One day in a Kabul bookstore I found a collection of landays—”short ones”—the two-line poems the Pashtuns recite to each other at the village well or at wedding celebrations. The book, originally published as Suicide and Song, was compiled by Sayd Bahodine Majrouh, a celebrated Afghan poet and writer assassinated while in exile in Pakistan in 1988. He first collected women’s landays in his native Kunar River Valley. Majrouh, a humanist, found glory in these cries from the heart, which defy convention and in many ways mock male honor. From cradle to grave, the Pashtun woman’s lot is one of shame and sadness. She is taught that she is undeserving of love. This is why, Majrouh wrote, landays are “a cry of separation” from the idea of love and a revelation of the misery of misalliance.
A woman’s husband is often either a child or an old man forced on her through tribal bonds:
Have you with your white beard no shame? You caress my hair and inside myself I laugh.
Tauntingly, a woman lances a man’s virility:
In battle today my lover turned his back to the enemy. / I am ashamed of having kissed him last night.
Or voices her frustrated desire:
Come, my beloved, come quickly and be close to me! / The “little horror” lies in slumber and you may kiss me now.
The “little horror” is the man a woman is forced to marry, a kind of dupe. Only without his knowledge will she find true love. As Majrouh understood them, Pashtun women, for all their submissiveness, have always lived in a state of deep craving for rebellion and for the pleasures of earthly life. He called his book Suicide and Song because these two acts are how they protest their anguish. In Majrouh’s time the two methods of suicide were poison and drowning. Now they are poison and self-immolation.
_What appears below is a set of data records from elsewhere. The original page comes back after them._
Lemma vfs_close_process_spec (k : state) p fd x :
  fds_ok k -> procs k !! p = Some x ->
  wp (vfs_close_process p fd) (fun rc k' =>
    match (if fd <? 0 then None else slot_view (file_descriptors x) fd) with
    | None => rc = -1 /\ k' = k
    | Some a => rc = 0 /\ fds_ok k' /\ closed k k' p fd a
    end) k.
Proof.
  intros Hk Hp. unfold vfs_close_process. eapply wp_get_vfs_fd; [done|reflexivity|done|].
  destruct (Z.ltb_spec fd 0) as [|Hfd]; [by apply wp_ret|].
  destruct (slot_view (file_descriptors x) fd) as [a|] eqn:Ev; [|by apply wp_ret].
  destruct (consistent_slot _ _ _ _ _ _ (fo_consistent _ Hk) Hp Ev) as [d Hd].
  pose proof Hk as [Hc Hi Hcur]. destruct (con_refs _ _ Hc _ _ Hd) as [Hr Hr0].
  pose proof (con_tables _ _ Hc _ _ Hp) as Ht.
  destruct (slot_remove_one _ _ _ Ht Ev) as (t' & Er & Hch & Hsz).
  pose proof (slot_view_range _ _ _ Ht Ev) as Hrange.
  assert (Htot : forall b, total (<[p := set_table t' x]> (procs k)) b =
    total (procs k) b - c_int (bool_decide (Some a = Some b))).
  { intros b. rewrite (total_changed _ _ _ _ _ _ _ Hp Ht Hch) by lia. rewrite Ev.
    rewrite (bool_decide_false (None = Some b)) by done. cbn. lia. }
  assert (Hne : forall b, b <> a -> total (<[p := set_table t' x]> (procs k)) b = total (procs k) b).
  { intros b Hb. rewrite Htot, bool_decide_false by congruence. cbn. lia. }
  specialize (Htot a). rewrite bool_decide_true in Htot by done. cbn [c_int] in Htot.
  apply (wp_fd_at _ d); [done|]. apply wp_assert; [by apply Z.ltb_lt|]. cbn zeta. apply wp_modify.
  apply (wp_proc_at _ x); [done|]. eapply wp_lift; [exact Er|]. apply wp_modify.
  cbn [reference_count set_refs inode]. pose proof (tables_changed _ p x t' (con_tables _ _ Hc) (proj1 Hch)) as Htab.
  destruct (Z.eqb_spec (reference_count d - 1) 0) as [Hz|Hnz].
  - apply wp_gets. apply wp_bind.
    eapply wp_mono; [apply (close_inode _ (set_refs (reference_count d - 1) d)); exact (Hi a d Hd)|]. intros _ k1 (f' & -> & Hl). apply wp_modify, wp_modify, wp_ret.
    split; [done|]. split.
    + split; cbn [files procs current_task set_files set_procs set_fs k_fs].
      * rewrite delete_insert_eq. apply (consistent_delete _ (procs k)); [done|done|done|lia].
      * rewrite delete_insert_eq. intros b e [Hb E]%lookup_delete_Some. apply i_free_others; [by eapply Hl, Hi|].
        intros Ei. by apply Hb, (con_inodes _ _ Hc _ _ d e).
      * by apply current_stays.
    + exists x, d, t'. split_and!; try done. cbn [files set_files set_fs set_procs]. rewrite delete_insert_eq.
      by destruct (Z.eqb_spec (reference_count d) 1); [|lia].
  - apply wp_ret. split; [done|]. split.
    + split; cbn [files procs current_task set_files set_procs k_fs].
      * apply (consistent_update _ (procs k)); [done|done|done|lia|cbn [reference_count set_refs]; lia|].
        intros b e Hb E Ei. by apply Hb, (con_inodes _ _ Hc _ _ e d).
      * intros b e [[<- <-]|[_ E]]%lookup_insert_Some; [exact (Hi a d Hd)|by apply (Hi b)].
      * by apply current_stays.
    + exists x, d, t'. split_and!; try done. cbn [files set_files set_procs].
      by destruct (Z.eqb_spec (reference_count d) 1); [lia|].
Qed.

(** Another slot of [p] designates [a]. *)
Definition gained (k k' : state) (p i a : Z) : Prop :=
  exists x t', procs k !! p = Some x /\ slot_view (file_descriptors x) i = None /\ 0 <= i /\
    (forall j, 0 <= j < i -> slot_view (file_descriptors x) j <> None) /\
    slot_changed (file_descriptors x) t' i (Some a) /\ procs k' = <[p := set_table t' x]> (procs k) /\
    current_task k' = current_task k /\ k_fs k' = k_fs k /\ ready_queue k' = ready_queue k /\
    slot_size (file_descriptors x) <= slot_size t' <= slot_size (file_descriptors x) + 64.

Lemma add_slot_spec (k : state) p x a :
  slot_ok (file_descriptors x) -> slot_size (file_descriptors x) + 64 < 2 ^ 32 -> procs k !! p = Some x ->
  wp (add_slot p a) (fun r k' => files k' = files k /\
    match r with
    | Some i => gained k k' p i a /\
        (forall b, total (procs k') b = total (procs k) b + c_int (bool_decide (a = b))) /\
        (forall q y, q <> p -> procs k' !! q = Some y -> procs k !! q = Some y) /\
        (forall y, procs k' !! p = Some y -> slot_ok (file_descriptors y))
    | None => (procs k' = procs k \/
          exists t h, slot_add (file_descriptors x) a (k_heap k) = Ok (None, t, h) /\ ~ slot_ok t) /\
        current_task k' = current_task k /\ k_fs k' = k_fs k /\
        forall j, 0 <= j < slot_size (file_descriptors x) -> slot_view (file_descriptors x) j <> None
    end) k.
Proof.
  intros Ht Hroom Hp. unfold add_slot. apply (wp_proc_at _ x); [done|]. apply wp_gets.
  destruct (slot_add_lowest (file_descriptors x) a (k_heap k) Ht Hroom) as (r & t' & h' & E & Hr).
  eapply wp_lift; [exact E|]. apply wp_modify, wp_modify, wp_ret. split; [done|].
  destruct r as [i|]; cbn [procs current_task k_fs set_procs set_heap].
  - destruct Hr as (Hi & Hv & Hlow & Hch & Hsz). split_and!; [by exists x, t'|..].
    + intros b. assert (i < slot_size t') by (pose proof (slot_view_range t' i a (proj1 Hch));
        destruct Hch as [_ Hch]; rewrite Hch, Z.eqb_refl in *; intuition lia).
      rewrite (total_changed _ _ _ _ _ _ _ Hp Ht Hch) by lia. rewrite Hv.
      rewrite (bool_decide_false (None = Some b)) by done.
      rewrite (bool_decide_ext (Some a = Some b) (a = b)) by (split; congruence). cbn [c_int]. lia.
    + intros q y Hq E'. by rewrite lookup_insert_ne in E'.
    + intros y E'. rewrite lookup_insert_eq in E'. injection E' as <-. by destruct Hch.
  - destruct Hr as [[->|Hbad] Hfull]; (split_and!; [|done..]); [left|right; by exists t', h'].
    rewrite <- (insert_id (procs k) p x) at 2 by done. by destruct x.
Qed.

Lemma add_slot_tables (k k' : state) p :
  consistent (files k) (procs k) ->
  (forall q y, q <> p -> procs k' !! q = Some y -> procs k !! q = Some y) ->
  (forall y, procs k' !! p = Some y -> slot_ok (file_descriptors y)) ->
  forall q y, procs k' !! q = Some y -> slot_ok (file_descriptors y).
Proof.
  intros Hc Ho Hp q y E. destruct (decide (q = p)) as [->|Hq]; [by apply Hp|].
  by eapply con_tables, Ho.
Qed.

Lemma vfs_dup_spec (k : state) fd x :
  fds_ok k -> procs k !! current_task k = Some x -> slot_size (file_descriptors x) + 64 < 2 ^ 32 ->
  (forall a t h, slot_add (file_descriptors x) a (k_heap k) = Ok (None, t, h) -> slot_ok t) ->
  wp (vfs_dup fd) (fun rc k' => fds_ok k' /\
    match (if fd <? 0 then None else slot_view (file_descriptors x) fd) with
    | None => rc = - EBADF /\ k' = k
    | Some a => (rc = - EMFILE /\ files k' = files k /\ procs k' = procs k) \/ gained k k' (current_task k) rc a
    end) k.
Proof.
  intros Hk Hp Hroom Husable. unfold vfs_dup. eapply wp_get_vfs_fd; [done|reflexivity|done|].
  destruct (Z.ltb_spec fd 0) as [|Hfd]; [by apply wp_ret|].
  destruct (slot_view (file_descriptors x) fd) as [a|] eqn:Ev; [|by apply wp_ret].
  pose proof Hk as [Hc Hi Hcur]. destruct (consistent_slot _ _ _ _ _ _ Hc Hp Ev) as [d Hd].
  pose proof (con_tables _ _ Hc _ _ Hp) as Ht. destruct (con_refs _ _ Hc _ _ Hd) as [Hr Hr0].
  apply wp_gets, wp_bind. eapply wp_mono; [by apply (add_slot_spec k _ x a)|].
  intros r k' (Ef & Hm). destruct r as [i|]; cycle 1.
  { destruct Hm as ([Ep|(t & h & E & Hbad)] & Ec & Es & _); [|by destruct Hbad; eapply Husable].
    apply wp_ret. split; [|by left].
    split; rewrite ?Ef, ?Ep, ?Ec, ?Es; done. }
  destruct Hm as (Hg & Htot & Ho & Hnew). pose proof (add_slot_tables _ _ _ Hc Ho Hnew) as Htab.
  apply (wp_fd_at _ d); [by rewrite Ef|]. apply wp_modify, wp_ret.
  pose proof Hg as (x' & t' & Hp' & Hv & Hi0 & Hlow & Hch & Ep & Ec & Es & Eq). split.
  - split; cbn [files procs current_task k_fs set_files].
    + rewrite Ef. apply (consistent_update _ (procs k)); [done|done|..].
      * intros b Hb. rewrite Htot, bool_decide_false by done. cbn. lia.
      * rewrite Htot, bool_decide_true by done. cbn. lia.
      * rewrite Htot, bool_decide_true by done. cbn [c_int reference_count set_refs]. lia.
      * intros b e Hb E Ei. by apply Hb, (con_inodes _ _ Hc _ _ e d).
    + rewrite Ef, Es. intros b e [[<- <-]|[_ E]]%lookup_insert_Some; [exact (Hi a d Hd)|by apply (Hi b)].
    + rewrite Ep, Ec. by apply current_stays.
  - right. by exists x', t'.
Qed.

(** A new open file for the inode [i], which no other open file has. *)
Lemma vfs_create_fd_spec (k : state) fl md tty i x :
  fds_ok k -> procs k !! current_task k = Some x -> slot_size (file_descriptors x) + 64 < 2 ^ 32 ->
  (exists j, 0 <= j < slot_size (file_descriptors x) /\ slot_view (file_descriptors x) j = None) ->
  i_live (k_fs k) i -> (forall a d, files k !! a = Some d -> inode d <> i) ->
  wp (vfs_create_fd fl md tty i) (fun '(fd, a) k' => fds_ok k' /\ files k !! a = None /\
    gained k k' (current_task k) fd a /\ files k' = <[a := mkFd 0 fl md tty 1 i]> (files k)) k.
Proof.
  intros Hk Hp Hroom (j & Hj & Hfree) Hl Hnew. pose proof Hk as [Hc Hi Hcur].
  unfold vfs_create_fd. apply wp_gets, wp_modify, wp_gets, wp_bind.
  set (a := fresh (dom (files k))). assert (Ha : files k !! a = None) by apply not_elem_of_dom, is_fresh.
  assert (Hz : total (procs k) a = 0).
  { pose proof (total_nonneg (procs k) a). destruct (Z.eq_dec (total (procs k) a) 0) as [|Hn]; [done|].
    destruct (con_live _ _ Hc a ltac:(lia)) as [d Hd]. congruence. }
  pose proof (con_tables _ _ Hc _ _ Hp) as Ht.
  eapply wp_mono; [by apply (add_slot_spec _ _ x a)|]. intros r k' (Ef & Hm). destruct r as [fd|]; cycle 1.
  { destruct Hm as (_ & _ & _ & Hfull). by destruct (Hfull j Hj). }
  destruct Hm as (Hg & Htot & Ho & Hn). apply (wp_lift _ fd); [done|]. apply wp_ret.
  pose proof (add_slot_tables k k' _ Hc Ho Hn) as Htab. cbn [files procs set_files] in *.
  pose proof Hg as (x' & t' & Hp' & Hv & Hi0 & Hlow & Hch & Ep & Ec & Es & Eq). cbn [procs current_task k_fs set_files] in *.
  split_and!; [split|done|by exists x', t'|done].
  - rewrite Ef. apply (consistent_update _ (procs k)); [done|done|..].
    + intros b Hb. rewrite Htot, bool_decide_false by done. cbn. lia.
    + rewrite Htot, bool_decide_true by done. cbn. lia.
    + rewrite Htot, bool_decide_true by done. cbn. lia.
    + intros b e Hb E. by apply (Hnew b e).
  - rewrite Ef, Es. intros b e [[<- <-]|[_ E]]%lookup_insert_Some; [done|by apply (Hi b)].
  - rewrite Ep, Ec. by apply current_stays.
Qed.

(** After a descriptor was closed its slot is empty and the others are as they were. *)
Lemma close_slot (k : state) p fd x :
  fds_ok k -> procs k !! p = Some x -> 0 <= fd ->
  wp (vfs_close_process p fd) (fun _ k' => fds_ok k' /\ current_task k' = current_task k /\
    exists x', procs k' !! p = Some x' /\ slot_size (file_descriptors x') = slot_size (file_descriptors x) /\
      (forall j, slot_view (file_descriptors x') j = if j =? fd then None else slot_view (file_descriptors x) j) /\
      p_memory x' = p_memory x /\ p_wait x' = p_wait x) k.
Proof.
  intros Hk Hp Hfd. eapply wp_mono; [by apply (vfs_close_process_spec k p fd x)|].
  intros rc k' Hm. destruct (Z.ltb_spec fd 0); [lia|].
  destruct (slot_view (file_descriptors x) fd) as [a|] eqn:Ev.
  - destruct Hm as (_ & Hk' & x' & d & t' & Hp' & Hd & [Hok Hch] & Hsz & Ep & Ec & _). assert (x' = x) as -> by congruence.
    split_and!; [done|done|]. exists (set_table t' x). rewrite Ep, lookup_insert_eq. by split_and!.
  - destruct Hm as [_ ->]. split_and!; [done|done|]. exists x. split_and!; try done.
    intros j. by destruct (Z.eqb_spec j fd) as [->|].
Qed.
The Afghan Parliament recently drafted a law intended to eliminate violence against women, who are beginning to reject old cultural practices and assert themselves in public and in private. I went to the Kabul home of Sahera Sharif, a Pashtun and the first female member of parliament from Khost. “No one knew a woman could put up campaign photos and posters on the walls in Khost—men didn’t allow women to even have jobs in Khost,” she said.
As a girl, Sharif stood up to her father, a conservative mullah, locking herself in a closet until he allowed her to go to school. She lived through the civil war between competing mujahideen groups, who ravaged Kabul before the Taliban conquest in 1996. She witnessed unimaginable cruelty and many deaths. “Much of the violence and cruelty you see now,” Sharif said, “is because people are crazy from all these wars.”
After the Taliban fell in December 2001, Sharif started a radio station to educate women about hygiene and basic health. More radically, she volunteered to teach at the university in Khost (a first there). She took off her burka (another first) and stood before the male students teaching them psychology. They blushed. And so she began to reeducate them.
As we talked, I could see what an inspiration Sahera Sharif has been to her 15-year-old daughter, Shkola, who interrupted her mother to show me a photograph of a woman in a magazine. The woman was lying with her throat cut, murdered by her husband’s family. The woman’s mother, mad with grief, had begged the magazine to publish the photograph. “I became crazy from this picture,” Shkola said. “I saw it over and over like a film.”
Shkola is studying Islamic history and law. She intends to become a lawyer in order to help women defend themselves against violence and injustice. In the meantime, she is scouring books from Iran to find stories for children “like you have,” she said. “We have almost none here. So I’m translating them into Pashtu, and I’m also writing a novel.”
In various corners of the country—in Khost and Kandahar, in Herat and Kabul—I’ve met young women like Shkola. They’re writing not the old landays but poems and novels, and they’re making documentaries and feature films. These are the new stories women are telling about their lives in Afghanistan.